- _What is required_
Return all lines in the data where the string "intros" can be found.

Collected data

(** The loop that closes the writers of a map. *)
Lemma close_writers_ok ws gs : forall output n files n',
  Forall2 open_as ws gs -> close_writers ws output n = Ok (files, n') ->
  (n <= n')%nat /\ exists fs parts,
    files = output ++ fs /\ Forall2 (part_written file_written) fs parts
    /\ ((fun part => part.1.2) <$> parts) ⊆+ concat ((fun g => g.1.2) <$> gs) ++ names n n'
    /\ Forall (fun part => part.1.1 ∈ (open_log gs).*1) parts
    /\ forall p, rows_of p (part_log parts) = rows_of p (open_log gs).
Proof.
  intros output n files n' Hws. revert output n. induction Hws as [|[k w] [[key taken] rows] ws gs [Hk Hh] Hws IH]; intros output n H.
  - injection H as <- <-. split; [done|]. exists [], []. rewrite app_nil_r. repeat split; try constructor. apply submseteq_nil_l.
  - apply sr_bind_Ok in H as ([w' closed] & n1 & Hc & H). cbn in Hh.
    destruct (iw_close_ok (IcebergWriterLaws := IL) _ _ _ _ _ _ _ _ Hh Hc) as [Hn1 Hf].
    destruct (files_parts _ _ _ _ Hf) as (parts1 & Hf1 & Hsub1 & Hkeys1 & Hrows1).
    destruct (IH _ _ H) as (Hn' & fs & parts & -> & Hfs & Hsub & Hkeys & Hrows). split; [lia|].
    exists (closed ++ fs), (parts1 ++ parts). split; [by rewrite app_assoc|]. split; [by apply Forall2_app|]. split; [|split].
    + rewrite fmap_app, fmap_cons, <- (names_app n n1 n') by done. cbn [concat fst snd].
      etrans; [apply submseteq_app; [by apply sublist_submseteq|exact Hsub]|]. cbn.
      apply Permutation_submseteq. solve_Permutation.
    + apply Forall_app. split; [eapply Forall_impl; [exact Hkeys1|]; intros part ->; constructor|].
      eapply Forall_impl; [exact Hkeys|]. intros part Hp. by constructor.
    + intros p. unfold part_log in *. rewrite fmap_app, rows_of_app, Hrows1, Hrows.
      unfold open_log. by rewrite fmap_cons, rows_of_cons.
Qed.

- _Reply to the task_
  intros output n files n' Hws. revert output n. induction Hws as [|[k w] [[key taken] rows] ws gs [Hk Hh] Hws IH]; intros output n H.
    + apply Forall_app. split; [eapply Forall_impl; [exact Hkeys1|]; intros part ->; constructor|].
      eapply Forall_impl; [exact Hkeys|]. intros part Hp. by constructor.
    + intros p. unfold part_log in *. rewrite fmap_app, rows_of_app, Hrows1, Hrows.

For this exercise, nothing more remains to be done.